Ha destato clamore, nei giorni scorsi, la sofferta decisione del sostituto procuratore di Trani, Simona Merra, magistrato di turno quando avvenne il terribile scontro tra treni in Puglia e che indagava sulla vicenda con un pool di altri quattro magistrati, di lasciare. Per la verità, la Pm ha resistito quanto ha potuto difendendo la «correttezza» del proprio operato, ma la reazione del Csm, le polemiche sul web, la pressione mediatica e anche quella proveniente dalla sua stessa Procura, l’hanno indotta a tirarsi fuori dall’inchiesta sul disastro ferroviario del 12 luglio sulla tratta Andria-Corato. A far esplodere il cancan alcune foto che la ritraevano a una festa estiva, mentre sorridente accettava un bacio simulato al piede dall’avvocato Leonardo De Cesare, difensore di uno degli indagati – il capostazione di Andria Vito Picarreta – per la strage che ha provocato la morte di 23 persone e il ferimento di decine di altre.
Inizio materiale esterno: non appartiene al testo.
(** One call inside the window. *)
Lemma intercept_in_window N window_start count now context :
  0 <= count -> N < SIZE_MOD ->
  elapsed_ms now window_start < 1000 ->
  intercept now context (mk N window_start count) =
  if count <? N
  then (accepted context, mk N window_start (count + 1))
  else (throttled context, mk N window_start count).
Proof.
  intros Hc HN Hw. unfold intercept.
  rewrite reset_if_elapsed_in_window by exact Hw.
  cbn [max_messages_per_second_ message_count_ last_check_].
  destruct (Z.leb_spec N count), (Z.ltb_spec count N); try lia; [reflexivity|].
  rewrite Z.mod_small by lia. reflexivity.
Qed.

(** One call after the window has run out. *)
Lemma intercept_after_window N window_start count now context :
  1000 <= elapsed_ms now window_start ->
  intercept now context (mk N window_start count) =
  intercept now context (mk N now 0).
Proof.
  intros Hw. unfold intercept, reset_if_elapsed.
  cbn [max_messages_per_second_ message_count_ last_check_].
  replace (elapsed_ms now now) with 0 by (unfold elapsed_ms; rewrite Z.sub_diag; reflexivity).
  destruct (Z.leb_spec 1000 (elapsed_ms now window_start)); [|lia].
  reflexivity.
Qed.

(** A run of calls inside one window, entered with [count] messages
    already let through. *)
Lemma intercept_all_in_window N window_start calls :
  N < SIZE_MOD ->
  Forall (fun call => elapsed_ms (fst call) window_start < 1000) calls ->
  forall count, 0 <= count <= N ->
    length (fst (intercept_all calls (mk N window_start count))) = length calls
    /\ (forall (i : nat) now context,
          calls !! i = Some (now, context) ->
          fst (intercept_all calls (mk N window_start count)) !! i
          = Some (if count + Z.of_nat i <? N then accepted context else throttled context))
    /\ snd (intercept_all calls (mk N window_start count))
       = mk N window_start (Z.min N (count + Z.of_nat (length calls)))
    /\ Z.of_nat (length (List.filter fst
                           (fst (intercept_all calls (mk N window_start count)))))
       = Z.min N (count + Z.of_nat (length calls)) - count.
Proof.
  intros HN Hall. induction Hall as [|[now context] rest Hnow Hrest IH]; intros count Hc.
  - cbn. repeat split; try lia.
    + intros i now context H. rewrite lookup_nil in H. discriminate.
    + f_equal. lia.
  - cbn [fst] in Hnow. cbn [intercept_all].
    rewrite intercept_in_window by (lia || assumption).
    destruct (Z.ltb_spec count N) as [Hlt|Hge].
    + destruct (IH (count + 1)) as (Hlen & Hidx & Hst & Hacc); [lia|].
      destruct (intercept_all rest (mk N window_start (count + 1))) as [results self'].
      cbn [fst snd accepted] in *. repeat split.
      * cbn. lia.
      * intros [|i] now' context' H; cbn in H |- *.
        -- injection H as <- <-. rewrite Z.add_0_r.
           destruct (Z.ltb_spec count N); [reflexivity | lia].
        -- replace (count + Z.of_nat (S i)) with (count + 1 + Z.of_nat i) by lia.
           exact (Hidx i now' context' H).
      * rewrite Hst. f_equal. cbn [length]. lia.
      * cbn [List.filter fst length]. cbn [length] in *. lia.
    + assert (count = N) by lia. subst count.
      destruct (IH N) as (Hlen & Hidx & Hst & Hacc); [lia|].
      destruct (intercept_all rest (mk N window_start N)) as [results self'].
      cbn [fst snd throttled] in *. repeat split.
      * cbn. lia.
      * intros [|i] now' context' H; cbn in H |- *.
        -- injection H as <- <-. rewrite Z.add_0_r.
           destruct (Z.ltb_spec N N); [lia | reflexivity].
        -- replace (N + Z.of_nat (S i) <? N) with (N + Z.of_nat i <? N).
           ++ exact (Hidx i now' context' H).
           ++ destruct (Z.ltb_spec (N + Z.of_nat i) N),
                (Z.ltb_spec (N + Z.of_nat (S i)) N); try lia; reflexivity.
      * rewrite Hst. f_equal. cbn [length]. lia.
      * cbn [List.filter fst length]. cbn [length] in *. lia.
Qed.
La foto, in realtà, si riferisce a una semplice «goliardata» ad una festa estiva nel lontano 2013 in casa di un’amica comune, ma lo scatto ha suscitato subito l’indignazione e la protesta dei familiari delle vittime, che si sono chiesti se la familiarità tra il sostituto procuratore e il legale non inquinasse l’indagine in corso. Ed è subito finita anche all’attenzione del Csm, che ha avviato accertamenti, del procuratore generale della Cassazione, Pasquale Ciccolo, titolare dell’azione disciplinare, e anche del capo della Procura di Trani, il facente funzioni Francesco Giannella. È stato quest’ultimo a dare l’annuncio della decisione presa da Merra che, “pur ribadendo la propria correttezza nella conduzione delle indagini, ha ritenuto responsabilmente di fare un passo indietro per riportare serenità attorno alla vicenda”. Il procuratore ha anche tenuto a rassicurare i parenti delle vittime e i feriti “che le indagini sono state fin qui condotte, e continueranno ad esserlo, nella più rigorosa imparzialità e trasparenza”. Ci mancherebbe altro.